** Material for this exercise **
(** ** The arguments, given back *)

(** They are copied while there is room, a space behind each but the last. An
    argument that exactly fills the room has its terminator behind it. *)
Lemma copy_arguments_plain f m argc argv idx buf n lo N ws :
  vector_at m (argv + 4 * idx) lo (lo + N) ws → idx + Z.of_nat (length ws) = argc → 0 ≤ lo → lo + N ≤ 2 ^ 32 →
  0 ≤ n < 2 ^ 31 → mapped m buf (n + 1) →
  Forall (λ w, (length w < fuel)%nat ∧ Z.of_nat (length w) < 2 ^ 31) ws → (length ws < f)%nat →
  disjoint_range buf (n + 1) (argv + 4 * idx) (4 * Z.of_nat (length ws)) → disjoint_range buf (n + 1) lo N →
  ∃ o m', copy_arguments fuel f argc argv idx buf n m = Ok (o, m') ∧ same_outside [(buf, n + 1)] m m' ∧
    if decide (ws = []) then o = Some (buf, n) ∧ m' = m
    else if decide (Z.of_nat (length (spaced ws)) ≤ n)
      then o = Some (buf + Z.of_nat (length (spaced ws)), n - Z.of_nat (length (spaced ws))) ∧
        m' = put_bytes m buf (spaced ws ++ [0])
      else o = None.
Proof.
  revert m idx buf n ws. induction f as [|f IH]; intros m idx buf n ws Hv Hi Hlo Hhi Hn Hm Hws Hf Hd1 Hd2; [lia|].
  cbn [copy_arguments]. destruct ws as [|w ws].
  { cbn [length] in Hi. rewrite bool_decide_eq_false_2 by lia. exists (Some (buf, n)), m. done. }
  cbn [length] in *. rewrite bool_decide_eq_true_2 by lia. change (@u_load32 mem plain_mem) with load32.
  destruct Hv as [(p & Hp & Hpl & Hph & Hw) Hv]. apply Forall_cons in Hws as [[Hwf Hw31] Hws].
  assert (load32 (argv + 4 * idx) m = Ok (p, m)) as Ep by (apply load32_le32; [done|unfold is_u32; lia]).
  erewrite bind_ok by exact Ep. erewrite bind_ok by (apply strlen_plain; [exact Hw|lia|done]).
  rewrite s32_id by (unfold is_s32; lia).
  assert (length w ≤ length (spaced (w :: ws)))%nat as Hle by (rewrite spaced_cons, length_app; lia).
  case_bool_decide as Hbig.
  { exists None, m. split; [done|]. split; [done|]. rewrite decide_False by done. by rewrite decide_False by lia. }
  erewrite bind_ok by exact Ep. erewrite bind_ok.
  2:{ apply strcpy_plain; [exact Hw|eapply mapped_sub; [exact Hm|lia|lia]|unfold disjoint_range in *; lia|done]. }
  set (m1 := put_bytes m buf (w ++ [0])).
  assert (same_outside [(buf, n + 1)] m m1) as Hs1 by (apply same_put; [done|rewrite length_app; cbn; lia]).
  destruct ws as [|w' ws].
  { cbn [length] in *. rewrite bool_decide_eq_true_2 by lia. eexists _, m1. split; [done|]. split; [done|].
    rewrite decide_False by done. change (spaced [w]) with w. rewrite decide_True by lia. done. }
  rewrite bool_decide_eq_false_2 by (cbn [length] in *; lia).
  assert (Z.of_nat (length (spaced (w :: w' :: ws))) = Z.of_nat (length w) + 1 + Z.of_nat (length (spaced (w' :: ws)))) as El.
  { rewrite spaced_cons, length_app. cbn [length]. lia. }
  case_bool_decide as Hroom.
  { exists None, m1. split; [done|]. split; [done|]. rewrite decide_False by done. by rewrite decide_False by lia. }
  cbn [u_store8 plain_mem]. set (k := Z.of_nat (length w)) in *.
  assert (m1 !! (buf + k) = Some 0) as Hz.
  { pose proof (put_bytes_at m buf (w ++ [0])) as Hb. apply bytes_at_app in Hb as [_ [Hb _]]. exact Hb. }
  erewrite bind_ok by (apply store8_ok; by exists 0). change (u8 32) with 32.
  assert (<[buf + k := 32]> m1 = put_bytes m buf (w ++ [32])) as ->.
  { unfold m1, k. rewrite <-(put_bytes_snoc m buf w 0), <-(put_bytes_snoc m buf w 32). by rewrite insert_insert_eq. }
  set (m2 := put_bytes m buf (w ++ [32])). replace (argv + 4 * idx + 4) with (argv + 4 * (idx + 1)) in Hv by lia.
  assert (same_outside [(buf, n + 1)] m m2) as [D2 S2] by (apply same_put; [done|rewrite length_app; cbn; lia]).
  destruct (IH m2 (idx + 1) (buf + k + 1) (n - k - 1) (w' :: ws)) as (o & m' & E & [D3 S3] & Hres);
    [|cbn [length] in *; lia|lia|lia|lia| |exact Hws|cbn [length] in *; lia|
     cbn [length] in *; unfold disjoint_range in *; lia|unfold disjoint_range in *; lia|].
  { eapply vector_at_agree; [exact Hv|]. intros x Hx. apply S2. constructor; [|constructor].
    cbn [length fst snd] in *. unfold disjoint_range in *. lia. }
  { apply (mapped_dom m); [done|]. eapply mapped_sub; [exact Hm|lia|lia]. }
  exists o, m'. split; [exact E|]. split.
  { split; [congruence|]. intros x Hx. rewrite Forall_singleton in Hx. cbn in Hx. rewrite S3.
    - apply S2. by rewrite Forall_singleton.
    - rewrite Forall_singleton. cbn. lia. }
  rewrite decide_False by done. rewrite decide_False in Hres by done.
  destruct (decide (Z.of_nat (length (spaced (w' :: ws))) ≤ n - k - 1)) as [Hfit|Hfit].
  2:{ by rewrite decide_False by lia. }
  destruct Hres as [-> ->]. rewrite decide_True by lia. split; [do 2 f_equal; lia|].
  unfold m2. replace (buf + k + 1) with (buf + Z.of_nat (length (w ++ [32]))) by (rewrite length_app; cbn; lia).
  rewrite put_next, <-app_assoc. by rewrite (spaced_cons w), <-(app_assoc w).
Qed.
End parse.
End plain.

** Work instructions **
Could you reproduce, exactly, every line above from the line with "cbn [copy_arguments]. destruct" to the line with "destruct Hv as", and no other line? Both ends count.

** Answer to the problem **
  cbn [copy_arguments]. destruct ws as [|w ws].
  { cbn [length] in Hi. rewrite bool_decide_eq_false_2 by lia. exists (Some (buf, n)), m. done. }
  cbn [length] in *. rewrite bool_decide_eq_true_2 by lia. change (@u_load32 mem plain_mem) with load32.
  destruct Hv as [(p & Hp & Hpl & Hph & Hw) Hv]. apply Forall_cons in Hws as [[Hwf Hw31] Hws].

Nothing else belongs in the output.